Molti, nel campo delle cellule staminali, scommettono che la prossima grande scoperta clinica per le cellule staminali embrionali umane riguarderà il morbo di Parkinson. Il disturbo è causato da una perdita del neurotrasmettitore dopamina, e una mezza dozzina di aziende e cliniche si stanno attrezzando per utilizzare cellule ES o cellule iPS per sostituire i neuroni produttori di dopamina.
Una questione cruciale è fino a che punto le cellule pluripotenti debbano essere portate verso la maturità prima di essere trapiantate. Uno studio australiano iniziato nel 2016 e uno cinese iniziato nel 2017 usano cellule progenitrici neurali non mature, che non producono dopamina. I ricercatori dicono che l’immaturità delle cellule le aiuterà a sopravvivere al trapianto e a integrare nel cervello del loro nuovo ospite. Ma i responsabili di un gruppo di studi sulle cellule ES e iPS (noti collettivamente come Gforce-PD) dicono che le cellule più mature che usano per trasformarle nel tipo desiderato di cellule produttrici di dopamina sono più affidabili e hanno meno probabilità di crescere fuori controllo.
Un percorso ancora aperto
La ricerca sulle cellule ES ha ancora spazio per crescere se riuscirà a superare alcuni ostacoli. Un grosso problema è che molti tipi di cellule sono difficili da produrre. Melton stima che solo una decina di tipi di cellule finora creati sono veramente equivalenti dal punto di vista funzionale alle cellule umane normali. E alcuni degli impieghi potenzialmente più estesi, come gli ovuli e gli spermatozoi, continueranno a rappresentare una sfida per il prossimo futuro.
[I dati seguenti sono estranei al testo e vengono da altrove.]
(** [ctx t root H anc h c lo hi kL kR ids]: below [root], a tree of height [H],
    the pages [anc] (deepest first) lead to the subtree [c] of height [h] for
    [lo, hi); left and right of it the tree holds [kL] and [kR], in subtrees with
    the pages [ids]. *)
Inductive ctx (t : BTree) (root : Z) (H : nat)
  : list Z -> nat -> Z -> bound -> bound -> list leaf_record -> list leaf_record -> list Z -> Prop :=
| ctx_root : ctx t root H [] H root None None [] [] []
| ctx_child anc h p lo hi n es1 es2 c lo' hi' kL kR ids kL' kR' iL iR :
    ctx t root H anc (S h) p lo hi kL kR ids ->
    frame t h p n es1 es2 lo hi c lo' hi' kL' kR' iL iR ->
    ctx t root H (p :: anc) h c lo' hi' (kL ++ kL') (kR' ++ kR) (iL ++ iR ++ ids).

Lemma frame_plug t h p n es1 es2 lo hi c lo' hi' kL kR iL iR kvs ids :
  frame t h p n es1 es2 lo hi c lo' hi' kL kR iL iR -> rep t h c lo' hi' kvs ids ->
  rep t (S h) p lo hi (kL ++ kvs ++ kR) (p :: iL ++ ids ++ iR).
Proof.
  intros (Hn & He & HL & HR) Hc. exists n, (iL ++ ids ++ iR). split_and!; [done..|].
  rewrite He. by eapply seg_plug.
Qed.

(** A hole without an upper bound has nothing to its right. *)
Lemma frame_edge t h p n es1 es2 lo hi c lo' kL kR iL iR :
  frame t h p n es1 es2 lo hi c lo' None kL kR iL iR -> hi = None /\ kR = [] /\ iR = [].
Proof. intros (_ & _ & _ & [(_ & <- & -> & ->)|(k & c' & es0 & _ & ? & _)]); done. Qed.
Lemma last_edge t h p lo hi kvs ids (x : Z) l :
  rep t h p lo hi kvs ids -> last (x :: l ++ ids ++ []) = last ids.
Proof.
  intros [ids' ->]%rep_head. rewrite app_nil_r, app_comm_cons, last_app. by destruct (last (p :: ids')) eqn:Hl; [|rewrite last_cons in Hl; destruct (last ids')].
Qed.

Lemma ctx_plug t root H anc h c lo hi kL kR iC kvs ids :
  ctx t root H anc h c lo hi kL kR iC -> rep t h c lo hi kvs ids ->
  exists ids', rep t H root None None (kL ++ kvs ++ kR) ids' /\ ids' ≡ₚ anc ++ iC ++ ids /\
    (hi = None -> last ids' = last ids).
Proof.
  intros Hc. revert kvs ids. induction Hc as [|anc h p lo hi n es1 es2 c lo' hi' kL kR iC kL' kR' iL iR _ IH Hf];
    intros kvs ids Hr.
  - exists ids. by rewrite app_nil_r.
  - destruct (IH (kL' ++ kvs ++ kR') (p :: iL ++ ids ++ iR)) as (ids' & Hr' & Hp & Hl).
    { by eapply frame_plug. }
    exists ids'. rewrite <-!app_assoc in *. split; [done|]. split; [rewrite Hp; solve_Permutation|].
    intros ->. destruct (frame_edge _ _ _ _ _ _ _ _ _ _ _ _ _ _ Hf) as (-> & _ & ->). rewrite Hl by done. by eapply last_edge.
Qed.

Lemma ctx_height t root H anc h c lo hi kL kR iC :
  ctx t root H anc h c lo hi kL kR iC -> (length anc + h = H)%nat.
Proof. induction 1; simpl; lia. Qed.

(** ** The duplicate-page detector is a set *)

Definition seen_rep (s : SeenPageIds) (S : gset Z) : Prop :=
  match seen_overflow s with
  | Some o => S = o
  | None => (seen_len s <= INLINE_SEEN_PAGE_IDS)%nat /\
            length (seen_inline s) = INLINE_SEEN_PAGE_IDS /\
            S = list_to_set (take (seen_len s) (seen_inline s))
  end.
(* ===== verification/TreeAlloc.v ===== *)
(** * TreeAlloc: page allocation in a write session

    Which pages a session may hand out, and which it must never write: the pages
    a durable header or a reader's snapshot may still name. *)

From S2P Require Import Prelude Keys Errors PageFormat Node Leaf Internal Store Overflow Tree TreeWrite TreeRep.
From Stdlib Require Import ZArith Lia.
From stdpp Require Import base list strings gmap.

Local Open Scope Z_scope.
Local Open Scope pagedb_scope.

(** The pages the session may hand out without growing the file. *)
Definition avail (t : BTree) : list Z :=
  freed_reusable t ++ match page_source t with Some s => cache s | None => [] end.

(** The pages the session does not use: available ones, and freed ones it may not
    reuse. *)
Definition unused (t : BTree) : list Z := avail t ++ freed t.

(** [alloc_ok n t us P]: a page is unused or in use ([us]), and that once only, a
    protected page ([P]) is not available and stays so when it is freed, and [n]
    more allocations keep page ids in 64 bits. *)
Definition alloc_ok (n : nat) (t : BTree) (us : list Z) (P : gset Z) : Prop :=
  NoDup (unused t ++ us) /\ (forall p, p ∈ unused t ++ us -> 4 <= p < next_page_id t) /\
  4 <= next_page_id t /\ next_page_id t + Z.of_nat n <= 2 ^ 64 /\
  (forall p, p ∈ P -> ~ (p ∈ avail t) /\ is_reusable_in_session p t = false /\ p < next_page_id t).

(** Everything of a session but its allocation state. *)
Definition same_content (t t' : BTree) : Prop :=
  bt_pages t' = bt_pages t /\ root_page_id t' = root_page_id t /\ page_size t' = page_size t /\
  dirty_leaves t' = dirty_leaves t /\ scheduled_frees t' = scheduled_frees t /\
  dirty_parent_paths t' = dirty_parent_paths t /\ fresh_leaves t' = fresh_leaves t /\
  append_last_key t' = append_last_key t /\ append_cached_path t' = append_cached_path t.

Lemma same_content_trans t1 t2 t3 : same_content t1 t2 -> same_content t2 t3 -> same_content t1 t3.
Proof. unfold same_content. intuition congruence. Qed.
Lemma same_content_at t t' p : same_content t t' -> same_at t t' p.
Proof. intros (H1 & _ & _ & H4 & _ & _ & H7 & _). unfold same_at. by rewrite H1, H4, H7. Qed.

(** The allocation state. *)
Definition same_alloc (t t' : BTree) : Prop :=
  next_page_id t' = next_page_id t /\ freed t' = freed t /\ freed_reusable t' = freed_reusable t /\
  page_source t' = page_source t.

Lemma alloc_ok_same n t t' us P : same_alloc t t' -> alloc_ok n t us P -> alloc_ok n t' us P.
Proof.
  intros (H1 & H2 & H3 & H4). unfold alloc_ok, unused, avail, is_reusable_in_session. by rewrite H1, H2, H3, H4.
Qed.
Lemma alloc_ok_le n m t us P : (m <= n)%nat -> alloc_ok n t us P -> alloc_ok m t us P.
Proof. unfold alloc_ok. intros ? (?&?&?&?&?). split; [done|]. split; [done|]. split; [done|]. split; [lia|done]. Qed.

#[global] Instance alloc_ok_perm n t : Proper ((≡ₚ) ==> (=) ==> iff) (alloc_ok n t).
Proof.
  assert (forall us us' P, us ≡ₚ us' -> alloc_ok n t us P -> alloc_ok n t us' P) as Hp.
  { intros us us' P Hus. unfold alloc_ok. by setoid_rewrite Hus. }
  intros us us' Hus P ? <-. split; by apply Hp.
Qed.

Lemma alloc_ok_bound n t us P p : alloc_ok n t us P -> p ∈ us -> 4 <= p < 2 ^ 64.
Proof.
  intros (_ & H & _ & ? & _) Hp. specialize (H p (proj2 (elem_of_app _ _ _) (or_intror Hp))). lia.
Qed.
Lemma alloc_ok_nodup n t us P : alloc_ok n t us P -> NoDup us.
Proof. intros (H & _). by apply NoDup_app in H as (_ & _ & ?). Qed.

Lemma vec_pop_some {A} (l : list A) x r : vec_pop l = Some (x, r) -> l = r ++ [x].
Proof.
  unfold vec_pop. destruct (reverse l) as [|y l'] eqn:Hr; [done|]. intros [= -> <-].
  by rewrite <-(reverse_involutive l), Hr, reverse_cons.
Qed.
Lemma vec_pop_none {A} (l : list A) : vec_pop l = None -> l = [].
Proof.
  unfold vec_pop. destruct (reverse l) eqn:Hr; [|done]. intros _.
  by rewrite <-(reverse_involutive l), Hr.
Qed.

(** Handing out a page of [avail]. *)
Lemma alloc_ok_take n t t' us P id :
  alloc_ok (S n) t us P -> avail t ≡ₚ id :: avail t' -> freed t' = freed t ->
  next_page_id t' = next_page_id t ->
  (forall p, p <> id -> is_reusable_in_session p t = false -> is_reusable_in_session p t' = false) ->
  ~ (id ∈ P) /\ alloc_ok n t' (id :: us) P.
Proof.
  intros (Hnd & Hb & H4 & Hn & HP) Hperm Hfr Hnext Hr.
  assert (id ∈ avail t) as Hid by (rewrite Hperm; left).
  assert (~ (id ∈ P)) as HidP by (intros Hi; by apply HP in Hi as [? _]).
  assert (unused t' ++ id :: us ≡ₚ unused t ++ us) as Hall
    by (unfold unused; rewrite Hperm, Hfr; solve_Permutation).
  split; [done|]. unfold alloc_ok. rewrite Hnext. split; [by apply (NoDup_perm _ _ (symmetry Hall))|].
  split; [intros p; rewrite Hall; apply Hb|]. split; [done|]. split; [lia|].
  intros p Hp. destruct (HP p Hp) as (H1 & H2 & H3).
  split; [intros Hpa; apply H1; rewrite Hperm; by right|]. split; [|done]. apply Hr; [by intros ->|done].
Qed.

(** Handing out the next page id. *)
Lemma alloc_ok_grow n t t' us P :
  alloc_ok (S n) t us P -> avail t' = avail t -> freed t' = freed t ->
  next_page_id t' = next_page_id t + 1 ->
  (forall p, is_reusable_in_session p t' = is_reusable_in_session p t) ->
  ~ (next_page_id t ∈ P) /\ alloc_ok n t' (next_page_id t :: us) P.
Proof.
  intros (Hnd & Hb & H4 & Hn & HP) Hav Hfr Hnext Hr. set (id := next_page_id t) in *.
  assert (unused t' ++ id :: us ≡ₚ id :: unused t ++ us) as Hall
    by (unfold unused; rewrite Hav, Hfr; solve_Permutation).
  split; [intros Hp; apply HP in Hp; lia|].
  unfold alloc_ok. rewrite Hnext. split.
  { apply (NoDup_perm _ _ (symmetry Hall)). constructor; [|done]. intros Hin%Hb. lia. }
  split; [intros p; rewrite Hall; intros [->|Hp%Hb]%elem_of_cons; lia|].
  split; [lia|]. split; [lia|]. intros p Hp. destruct (HP p Hp) as (H1 & H2 & H3).
  rewrite Hr, Hav. split; [done|]. split; [done|lia].
Qed.

(** An allocation hands out a page that is neither in use nor protected. *)
Lemma allocate_page_ok n t us P :
  alloc_ok (S n) t us P ->
  exists id t', allocate_page t = (Ok id, t') /\ ~ (id ∈ P) /\
    alloc_ok n t' (id :: us) P /\ same_content t t'.
Proof.
  intros Ha. unfold allocate_page.
  destruct (vec_pop (freed_reusable t)) as [[id rest]|] eqn:Hp.
  - apply vec_pop_some in Hp.
    destruct (alloc_ok_take n t (with_freed (freed t) rest t) us P id Ha) as (H1 & H2); [|done|done|done|].
    { unfold avail. simpl. rewrite Hp. solve_Permutation. }
    pose proof (alloc_ok_bound _ _ _ _ id H2 ltac:(by left)).
    rewrite (proj2 (Z.leb_le 4 id)) by lia. exists id. eexists. split; [reflexivity|]. done.
  - apply vec_pop_none in Hp.
    destruct (page_source t ≫= fun s => vec_pop (cache s)) as [[id rest]|] eqn:Hc.
    + apply bind_Some in Hc as (s & Hs & Hc). rewrite Hs. simpl. rewrite Hc. simpl.
      apply vec_pop_some in Hc.
      destruct (alloc_ok_take n t
        (with_source (Some (mkPageSource (reuse_threshold s) rest ({[id]} ∪ consumed s))) t) us P id Ha)
        as (H1 & H2).
      { unfold avail. simpl. rewrite Hp, Hs, Hc. solve_Permutation. }
      { done. }
      { done. }
      { intros p Hpi. unfold is_reusable_in_session. simpl. rewrite Hs.
        intros [-> Hpc]%orb_false_iff. simpl. apply bool_decide_eq_false in Hpc.
        apply bool_decide_eq_false. set_solver. }
      pose proof (alloc_ok_bound _ _ _ _ id H2 ltac:(by left)).
      rewrite (proj2 (Z.leb_le 4 id)) by lia. exists id. eexists. split; [reflexivity|]. done.
    + assert ((source ← page_source t; p ← vec_pop (cache source); Some (source, p)) = None) as ->.
      { destruct (page_source t) as [s|]; [|done]. simpl in *. by rewrite Hc. }
      destruct (alloc_ok_grow n t (with_next (next_page_id t + 1) t) us P Ha) as (H1 & H2);
        [done|done|done|done|].
      pose proof (alloc_ok_bound _ _ _ _ (next_page_id t) H2 ltac:(by left)).
      rewrite (proj2 (Z.leb_le 4 (next_page_id t))) by lia. eexists _, _. split; [reflexivity|]. done.
Qed.

(** Freeing a page in use. *)
Lemma free_page_ok n t us P p :
  alloc_ok n t (p :: us) P ->
  exists t', free_page p t = (Ok tt, t') /\ alloc_ok n t' us P /\ same_content t t'.
Proof.
  intros Ha. pose proof (alloc_ok_bound _ _ _ _ p Ha ltac:(by left)) as Hb4. unfold free_page.
  rewrite (proj2 (Z.leb_le 4 p)) by lia. simpl.
  destruct (is_reusable_in_session p t) eqn:Hr; eexists; (split; [reflexivity|]); (split; [|done]).
  - destruct Ha as (Hnd & Hb & H4 & Hn & HP).
    assert (avail (with_freed (freed t) (freed_reusable t ++ [p]) t) ≡ₚ p :: avail t) as Hav
      by (unfold avail; simpl; solve_Permutation).
    assert (unused (with_freed (freed t) (freed_reusable t ++ [p]) t) ++ us ≡ₚ unused t ++ p :: us) as Hall
      by (unfold unused; rewrite Hav; simpl; solve_Permutation).
    unfold alloc_ok. split; [by apply (NoDup_perm _ _ (symmetry Hall))|].
    split; [intros q; rewrite Hall; apply Hb|]. split; [done|]. split; [done|].
    intros q Hq. destruct (HP q Hq) as (H1 & H2 & H3).
    split; [|done]. rewrite Hav. intros [->|?]%elem_of_cons; [|done]. congruence.
  - destruct Ha as (Hnd & Hb & H4 & Hn & HP).
    assert (unused (with_freed (freed t ++ [p]) (freed_reusable t) t) ++ us ≡ₚ unused t ++ p :: us) as Hall
      by (unfold unused, avail; simpl; solve_Permutation).
    unfold alloc_ok. split; [by apply (NoDup_perm _ _ (symmetry Hall))|].
    split; [intros q; rewrite Hall; apply Hb|done].
Qed.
Il settore si trova anche a dover affrontare incertezze in merito ai finanziamenti. Agli scienziati sono giunte spesso voci secondo cui il presidente degli Stati Uniti Donald Trump potrebbe imporre nuove restrizioni ai finanziamenti federali per la ricerca sulle staminali embrionali umane.
Ma nonostante le difficoltà incontrate nella loro storia, le cellule ES hanno dimostrato ripetutamente il loro valore, e in alcuni modi imprevedibili, dicono molti ricercatori. Alcuni ricercatori hanno addirittura ridotto l’uso di modelli animali perché le cellule staminali embrionali sembrano fornire un percorso migliore per studiare le malattie umane. “Il mio motto era: ‘tutto umano, sempre'” dice Melton.
Yamanaka dice che le cellule ES sono state la motivazione per il suo lavoro sulle cellule iPS. Ed è stata la ricetta di Thomson per le cellule umane ES a permettere il passaggio da cellule di topo a cellule umane iPS in un solo anno, dopo che c’erano voluti quasi vent’anni per passare da cellule di topo ES alla varietà umana. “Sapevamo esattamente come coltivare le cellule iPS umane”, dice Yamanaka.
Oggi le cellule staminali embrionali sono altrettanto cruciali, dice, per comprendere meglio il meccanismo della pluripotenza e per migliorare l’applicazione medica di qualsiasi cellula pluripotente. “L’importanza delle cellule umane ES non è inferiore a quella di 20 anni fa, e non credo che lo sarà meno in futuro”, afferma.
(L’originale di questo articolo è stato pubblicato su Nature il 20 marzo 2018. Traduzione ed editing a cura di Le Scienze. Riproduzione autorizzata, tutti i diritti riservati.)